Philosophe, M. Zundel a fait sa thèse de doctorat sur L'influence du nominalisme sur la pensée chrétienne. Il a saisi le courant de pensée qui va du nominalisme du XIVe siècle à Kant et qui donne à la morale de l'obligation son fondement. C'est cette morale qui est remise en question, ébranlée dans ses bases. «Où trouver désormais, écrit-il, un absolu moral jouant le rôle de l'impératif catégorique qui était pour Kant une évidence première et incontestable» (J.E.A, p. 59). Pour M. Zundel, il faut redonner à la morale un fondement ontologique. «Le règne de l'obligation présente trop de fissures pour durer. Il faut chercher à l'ordre moral, pour l'enraciner en nous, un autre fondement que le simple diktat, le décret souverain autant qu'arbitraire d'une volonté absolue, quelle qu'elle soit» (3).

Le philosophe Occam, qui est à l'origine du nominalisme du XIVe siècle, affirmait qu'il n'y a ni bien ni mal en soi : l'un et l'autre reposent sur la seule volonté de Dieu qui aurait pu décréter le contraire.

C'est du moins ainsi qu'il fut compris. Autre conséquence, l'homme ne peut connaître le bien et le mal que par révélation. En d'autres termes : un acte est bien parce que Dieu me dit qu'il est permis, un acte est mal parce que Dieu m'a dit qu'il est interdit. Zundel, lui, veut montrer que Dieu permet tel acte parce que cet acte est bon pour moi, pour mon épanouissement ou pour le bien de la société et qu'Il défend tel acte parce qu'il est mal, destructeur pour moi ou pour la société.

Théologien, M. Zundel s'est aussi appliqué à montrer comment le règne de l'obligation s'enracine profondément dans l'Ancien Testament et comment, malgré les évangiles et saint Paul, ce règne de l'obligation a influencé l'éthique de la chrétienté (M.M., pp. 25 ss). Pour sortir la morale du règne de l'obligation, il faut retrouver son fondement ontologique. Pour l'abbé Zundel la morale est une exigence d'être. «Le devoir humain est simplement le devoir d'être, d'être tout ce que l'on est» (R.P., p.189).

La morale, une exigence d'être

Dans cette perspective, la morale est «une promotion d'existence» (4) une exigence de mon véritable épanouissement, une exigence d'épanouissement de mon être. M. Zundel rejoint profondément, au delà d'une scolastique décadente, la pensée de Thomas d'Aquin pour qui la morale est une morale du bonheur, une morale de l'épanouissement de l'homme. «Être ou ne pas être, toute la question est là, déclare-t-il ; sous cet aspect, la morale est l'ontologie ou la métaphysique d'un être inachevé qui doit se faire autant qu'il faut pour atteindre à soi» (D.V., p.151).

Les commandements de Dieu expriment alors les exigences authentiques de mon être, de ce que je suis en profondeur.
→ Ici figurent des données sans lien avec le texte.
(** [submitResponse(studentId, assessmentId, responses)], at time [now]. *)
Definition submitResponse (studentId assessmentId : string) (responses : list Val)
    (now : Z) (this : Object) : Outcome StudentResult * Object :=
  match map_get assessmentId (assessments this) with
  | None => (Throw (Error "Assessment not found"), this)
  | Some assessment =>
      match submitResponse_forEach (questions assessment) responses 0 0%Z [] (fc this) with
      | (Return (score, results), fc') =>
          let studentResult :=
            {| studentId := studentId;
               assessmentId := assessmentId;
               score := score;
               totalQuestions := length (questions assessment);
               percentage := percent score (length (questions assessment));
               results := results;
               completed := now |} in
          let stored :=
            match map_get studentId (students this) with
            | Some earlier => earlier
            | None => []
            end in
          (Return studentResult,
           {| fc := fc';
              students := map_set studentId (stored ++ [studentResult]) (students this);
              assessments := assessments this |})
      | (Throw e, fc') =>
          (Throw e, {| fc := fc'; students := students this;
                       assessments := assessments this |})
      | (Diverge, fc') =>
          (Diverge, {| fc := fc'; students := students this;
                       assessments := assessments this |})
      end
  end.

End Environment.

End Education.

(** * Views of the code used to state and prove its properties

    Pure functions that the lemmas below show equal to what the methods
    compute ([chars_of], [cells_of], [cell_bit], [logged], ...), predicates on
    grids and states, the generator of the identity set in closed form, and
    sequences of calls. *)

Module Views.
Import FC.

Definition is_bit (b : ascii) : Prop := b = "0"%char \/ b = "1"%char.

Definition is_bitb (b : ascii) : bool := Ascii.eqb b "0" || Ascii.eqb b "1".

(** The eight characters [encode] writes for one code unit. *)
Definition byte_of (char : Z) : list ascii := padStart 8 "0" (toString2 char).

(** The characters [decode_loop] reads back from a bit string: one per full
    group of eight, the rest dropped. *)
Fixpoint chars_of (binary : list ascii) : list Z :=
  match binary with
  | b0 :: b1 :: b2 :: b3 :: b4 :: b5 :: b6 :: b7 :: rest =>
      fromCharCode (parseInt2 [b0; b1; b2; b3; b4; b5; b6; b7]) :: chars_of rest
  | _ => []
  end.

Definition byte_ok (n : nat) : bool :=
  let byte := byte_of (Z.of_nat n) in
  Nat.eqb (length byte) 8
  && forallb is_bitb byte
  && match parseInt2 byte with
     | Some k => Z.eqb k (Z.of_nat n)
     | None => false
     end.

(** [Rows w cells rows]: [rows] cuts [cells] into rows of [w] cells from the
    left, each row being all of the next [w] cells, or all that remain. *)
Inductive Rows (w : nat) : list string -> list (list string) -> Prop :=
| Rows_done : Rows w [] []
| Rows_row (cells : list string) (rows : list (list string)) :
    cells <> [] ->
    Rows w (skipn w cells) rows ->
    Rows w cells (firstn w cells :: rows).

(** The state left by one call of [logVerification]. *)
Definition logged (op : string) (s : State) : State :=
  {| covenantAccepted := covenantAccepted s;
     institutionId := institutionId s;
     verificationCount := (verificationCount s + 1)%Z;
     console :=
       console s ++
       [ LogVerificationNo (verificationCount s + 1)%Z;
         LogInstitution (institutionId s);
         LogOperation op;
         LogTimestamp;
         LogContributing;
         LogLegacy FC_ORIGIN ] |}.

(** An instance that has accepted the covenant under an institution that
    has a text form: the instances on which [logVerification] does not
    throw. *)
Definition ready (s : State) : Prop :=
  covenantAccepted s = true /\ printable (institutionId s) = true.

(** The state left by a call of [logVerification] that throws at the line
    of the institution: the count is incremented and one line is written. *)
Definition stalled (s : State) : State :=
  {| covenantAccepted := covenantAccepted s;
     institutionId := institutionId s;
     verificationCount := (verificationCount s + 1)%Z;
     console := console s ++ [LogVerificationNo (verificationCount s + 1)%Z] |}.

(** The texts of the standard table, and membership in it. *)
Definition standard_texts : list string := map expr getStandardFractions.

Definition catalogued (expression : string) : bool :=
  existsb (String.eqb expression) standard_texts.

(** The comparison at the end of [verify], for a result equal to 1. *)
Definition near_one (expectedValue : float) : bool :=
  PrimFloat.ltb (PrimFloat.abs (1 - expectedValue)) 0.0001.

(** The cells [encode_loop] appends, given the texts of its pool. *)
Fixpoint cells_of (pool : list string) (binary : list ascii) (fractionIndex : nat)
  : list string :=
  match binary with
  | [] => []
  | bit :: rest =>
      if Ascii.eqb bit "1" then
        nth (fractionIndex mod length pool) pool "" :: cells_of pool rest (fractionIndex + 1)
      else "0" :: cells_of pool rest fractionIndex
  end.

(** The bit [decode] reads from a cell, and the state it leaves. *)
Definition cell_bit (cell : string) : ascii :=
  if String.eqb cell "0" then "0"%char
  else if catalogued cell then "1"%char else "0"%char.

Definition cell_state (s : State) (cell : string) : State :=
  if String.eqb cell "0" then s
  else if catalogued cell then logged "verify" s else s.

Definition pool_of (useAdvanced : bool) : list Fraction :=
  if useAdvanced then getStandardFractions ++ getAdvancedFractions
  else getStandardFractions.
C'est pourquoi la morale me dit: «Sois, deviens ce que tu dois être.» Il s'agit là d'une ontologie créative. «Le seul problème est finalement de se faire homme» (D.V., p. 99). «C'est dans cette marche vers un plus-être, où s'atteste le progrès de notre liberté, que notre expérience nous incline à situer la morale, en identifiant celle-ci avec les exigences de l'ontologie créatrice où notre existence est promue au niveau humain, où elle devient origine» (D.V., p.156).

Et c'est finalement dans et par la communion avec Celui qui est l'Être absolu, Dieu, que l'homme trouvera l'épanouissement plénier de son être. Cet Autre, selon M. Zundel, est intérieur à nous-mêmes: «Il est Celui que nous rencontrons, dès que nous nous rencontrons vraiment nous-mêmes : comme le coeur de notre intimité. Et c'est pourquoi dans le silence de nous-mêmes, quand nous faisons taire tous les bruits, nous percevons cette musique silencieuse qui est le Dieu vivant» (J.E., p. 30).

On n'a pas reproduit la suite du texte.